A decisão, resultado de uma investigação conduzida pelo Escritório do Representante de Comércio dos EUA (USTR), promete impactar diretamente setores estratégicos da economia brasileira e reacende discussões sobre as relações comerciais entre as duas maiores economias do continente americano.
Contexto e justificativas para a nova tarifa
A medida foi fundamentada na Seção 301 da Lei de Comércio dos Estados Unidos, após uma investigação iniciada em julho de 2025. O USTR alega que o Brasil mantém práticas consideradas desleais ou restritivas ao comércio bilateral, citando questões como o comércio digital, o sistema de pagamentos Pix, propriedade intelectual, combate à corrupção, acesso ao mercado de etanol e desmatamento ilegal. Apesar de um ano de negociações entre autoridades dos dois países, divergências persistiram, levando à adoção da tarifa adicional.

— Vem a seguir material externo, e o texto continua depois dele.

Lemma log_write_aof sv argv out :
  let '(sv', _, failed) := log_write sv argv out in
  log_outcome sv argv sv' (if failed then Quit else Next) ∧
  replicas sv' = if has_replicas sv then replicas (propagate sv (encode_args [] argv)) else replicas sv.
Proof.
  pose proof (log_write_world sv argv out) as Hw. unfold log_write in *.
  destruct (aof sv) as [a|] eqn:Ha.
  - pose proof (aof_append_ok a (aof_fault sv (tick (world sv))) argv) as Happ.
    destruct (aof_append a (aof_fault sv (tick (world sv))) argv) as [a' e'].
    destruct e' as [e'|]; unfold has_replicas in *; cbn [replicas set_aof] in *;
      destruct (0 <? length (replicas sv))%nat; cbn [fst] in *;
      (split; [|done]); unfold log_outcome; rewrite Ha, Hw; cbn [aof set_aof propagate set_replicas];
      eexists; (split; [exact Happ|done]).
  - destruct (has_replicas sv); unfold log_outcome; rewrite Ha; by simpl; rewrite ?Ha.
Qed.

O processo de investigação, iniciado ainda durante o governo Trump, envolveu consultas públicas e audiências com representantes do setor privado. O governo brasileiro, por sua vez, afirmou que avalia possíveis medidas de resposta, ressaltando que os Estados Unidos acumulam um superávit expressivo na balança comercial com o Brasil nos últimos 15 anos, o que, segundo Brasília, enfraquece a justificativa para ações unilaterais.

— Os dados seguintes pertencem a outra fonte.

(** The world a server starts in: no memory limit, and the clock stands. *)
Lemma fresh_steady cfg router w :
  maxmemory cfg = 0 → (∀ i, clock w i = now) →
  let w' := set_store w (Store.new (entropy w (tick w)) router (Z.to_nat (shards cfg)) (maxmemory cfg)) in
  steady now w' ∧ ⟦store w'⟧ = ∅.
Proof.
  intros Hm Hc w'. split.
  - split; [|exact Hc]. unfold w'. rewrite Hm. apply reach_new.
  - unfold w'. rewrite Hm.
    by destruct (new_store_ok (entropy w (tick w)) router (Z.to_nat (shards cfg)) 0 ltac:(lia)) as (_ & ? & _).
Qed.

(** C2: a restart recovers the data. Take a server without a memory limit that
    started empty with an empty append-only file, served any commands of any
    connections, one at a time and in any order, its reaper running at any time,
    on a disk without faults and while its clock stood, and stopped, perhaps in
    the middle of writing a record. A restarted server without a memory limit,
    whose clock reads the same, recovers exactly the entries that were visible,
    whatever its shards and hash functions. *)
Theorem aof_recovery sv0 sv cfg router snap faults links w0 next n :
  steady now (world sv0) → ⟦store (world sv0)⟧ = ∅ → aof sv0 = Some (aof_open []) →
  (∀ t, aof_fault sv0 t = None) → rtc server_step sv0 sv →
  appendonly cfg = true → maxmemory cfg = 0 → (∀ i, clock w0 i = now) →
  command_fits next → (n < length (encode_command next []))%nat →
  ∃ file, aof sv = Some (aof_open file) ∧
    let sv' := bootstrap router cfg (Some (file ++ take n (encode_command next []))) snap faults links w0 in
    same_view now ⟦store (world sv')⟧ ⟦store (world sv)⟧.
Proof.
  intros Hs0 He0 Ha0 Hf Hrun Hon Hmm Hclk Hfit Hn. rewrite encode_command_eq in *.
  destruct (server_run_logged sv0 sv Hs0 Hrun) as (_ & _ & log & (Hlog & Hw & Ha & _)).
  exists (encoded log). split; [by apply (Ha Hf [])|].
  destruct (fresh_steady cfg router w0 Hmm Hclk) as [Hsw Hew].
  unfold bootstrap, load_aof, replay_file. set (w1 := set_store w0 _) in *. rewrite Hon. cbn [andb].
  rewrite bool_decide_eq_true_2 by done.
  pose proof (replay_loop_encoded cfg log (take n (Resp.write_cmd [] next)) [] internal 0
    (S (length (encoded log ++ take n (Resp.write_cmd [] next)))) w1 Hlog
    (parse_encoded_prefix next n Hfit Hn) ltac:(lia)) as Hr.
  rewrite app_nil_l in Hr. cbn [length] in Hr. rewrite Hr. cbn [world].
  destruct (Hw cfg internal w1) as [(_ & _ & Hv) _]; [|by symmetry].
  split_and!; [done..|]. by rewrite He0, Hew.
Qed.

End history.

Produtos afetados e exceções estratégicas
Embora a tarifa de 25% atinja uma gama relevante de produtos, o governo americano optou por excluir itens considerados estratégicos ou essenciais para suas cadeias produtivas. Entre os produtos brasileiros que não serão taxados estão café, carne bovina, laranja, suco de laranja, determinados produtos do setor de energia, terras raras, alguns metais, fertilizantes, petróleo bruto e derivados, além de aeronaves e componentes aeroespaciais. A exclusão desses itens visa evitar impactos sobre setores nos quais os Estados Unidos dependem das importações brasileiras ou não possuem capacidade produtiva suficiente.

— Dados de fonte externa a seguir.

Definition read_reply (buf : bytes) : Parsed (Frame * bytes) := read_frame MAX_DEPTH buf.

(** All replies of a stream, and what is left of an unfinished one; every reply
    takes bytes, so a turn per byte is enough. *)
Fixpoint read_stream (fuel : nat) (buf : bytes) : list Frame * bytes :=
  match fuel with
  | O => ([], buf)
  | S fuel =>
      match read_reply buf with
      | Complete (f, buf) => let '(l, buf) := read_stream fuel buf in (f :: l, buf)
      | _ => ([], buf)
      end
  end.

Definition read_replies (buf : bytes) : list Frame * bytes := read_stream (S (length buf)) buf.

(** ** Replies that can be read *)

Section readable.
Context {FT : FloatText}.
Implicit Types (r : Reply) (b : bool) (d : nat) (buf t : bytes).

(** What the client sees of a reply. *)
Fixpoint frame_of (resp3 : bool) (r : Reply) : Frame :=
  match r with
  | Simple s => FSimple s
  | Error s => FError s
  | Int n => FInt n
  | Bulk (Some b) => FBulk b
  | Array (Some items) => FArray (frame_of resp3 <$> items)
  | Bulk None | Array None | Null => FNull
  | Bool b => if resp3 then FBool b else FInt (if b then 1 else 0)
  | Double d => if resp3 then FDouble (format_double d) else FBulk (format_double d)
  | Map pairs =>
      if resp3 then FMap ((fun p => (frame_of resp3 p.1, frame_of resp3 p.2)) <$> pairs)
      else FArray (pairs ≫= fun p => [frame_of resp3 p.1; frame_of resp3 p.2])
  end.

(** The texts of lines hold no line end, and the nesting is bounded. *)
Fixpoint clean (d : nat) (r : Reply) : Prop :=
  match d with
  | O => False
  | S d =>
      match r with
      | Simple s | Error s => CR ∉ s
      | Double x => CR ∉ format_double x
      | Array (Some items) => Forall (clean d) items
      | Map pairs => Forall (fun p => clean d p.1 ∧ clean d p.2) pairs
      | _ => True
      end
  end.

(** Numbers and lengths fit a machine word. *)
Fixpoint sized (d : nat) (r : Reply) : Prop :=
  match d with
  | O => True
  | S d =>
      match r with
      | Int n => in_i64 n = true
      | Bulk (Some x) => zlen x <= i64_max
      | Double x => zlen (format_double x) <= i64_max
      | Array (Some items) => zlen items <= i64_max ∧ Forall (sized d) items
      | Map pairs => 2 * zlen pairs <= i64_max ∧ Forall (fun p => sized d p.1 ∧ sized d p.2) pairs
      | _ => True
      end
  end.

(** *** Encodings as concatenations *)

Lemma encode_array items b :
  encode (Array (Some items)) [] b =
  [x2a] ++ u64_to_string (zlen items) ++ CRLF ++ concat ((fun r => encode r [] b) <$> items).
Proof.
  cbn [encode]. set (go := fix go (items : list Reply) (out : bytes) : bytes := _).
  assert (∀ l out, go l out = out ++ concat ((fun r => encode r [] b) <$> l)) as Hgo.
  { induction l as [|r l IH]; intros out; [by rewrite app_nil_r|]. simpl.
    by rewrite IH, encode_app, <- app_assoc. }
  rewrite Hgo. by rewrite <- !app_assoc.
Qed.

Lemma encode_map pairs b :
  encode (Map pairs) [] b =
  (if b then [x25] ++ u64_to_string (zlen pairs) else [x2a] ++ u64_to_string (zlen pairs * 2))
  ++ CRLF ++ concat ((fun p => encode p.1 [] b ++ encode p.2 [] b) <$> pairs).
Proof.
  cbn [encode]. set (go := fix go (pairs : list (Reply * Reply)) (out : bytes) : bytes := _).
  assert (∀ l out, go l out = out ++ concat ((fun p => encode p.1 [] b ++ encode p.2 [] b) <$> l)) as Hgo.
  { induction l as [|[k v] l IH]; intros out; [by rewrite app_nil_r|]. simpl.
    rewrite IH, encode_app, (encode_app k out). by rewrite <- !app_assoc. }
  rewrite Hgo. destruct b; by rewrite <- !app_assoc.
Qed.

(** *** Reading what was written *)

Lemma read_header_line tag line t :
  CR ∉ line → read_header (tag :: line ++ CRLF ++ t) = Complete (tag, line, t).
Proof.
  intros Hl. unfold read_header. pose proof (read_line_at [] line t Hl) as Hr.
  cbn [app length Nat.add] in Hr. rewrite Hr. do 2 f_equal.
  rewrite app_assoc. replace (length line + 2)%nat with (length (line ++ CRLF)) by (by rewrite length_app).
  apply drop_app_length.
Qed.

Por outro lado, a lista de produtos sujeitos à nova tarifa inclui etanol, máquinas agrícolas, vestuário, maquinário elétrico, calçados, ferramentas de jardinagem, equipamentos de mineração, papel, açúcar orgânico, bens de capital, manufaturados em geral, produtos químicos diversos e itens industriais processados. O impacto dessas tarifas pode ser significativo para exportadores brasileiros desses segmentos, que terão de buscar alternativas para manter sua competitividade no mercado americano.
Análise e perspectivas para o comércio bilateral
A imposição das tarifas adicionais representa um novo capítulo nas relações comerciais entre Brasil e Estados Unidos, trazendo incertezas para empresas exportadoras e investidores. O movimento pode desencadear respostas do governo brasileiro, inclusive com a adoção de medidas de reciprocidade, o que ampliaria o clima de tensão comercial. Para o investidor atento, é fundamental monitorar os desdobramentos dessa disputa, avaliando riscos e oportunidades em setores diretamente afetados.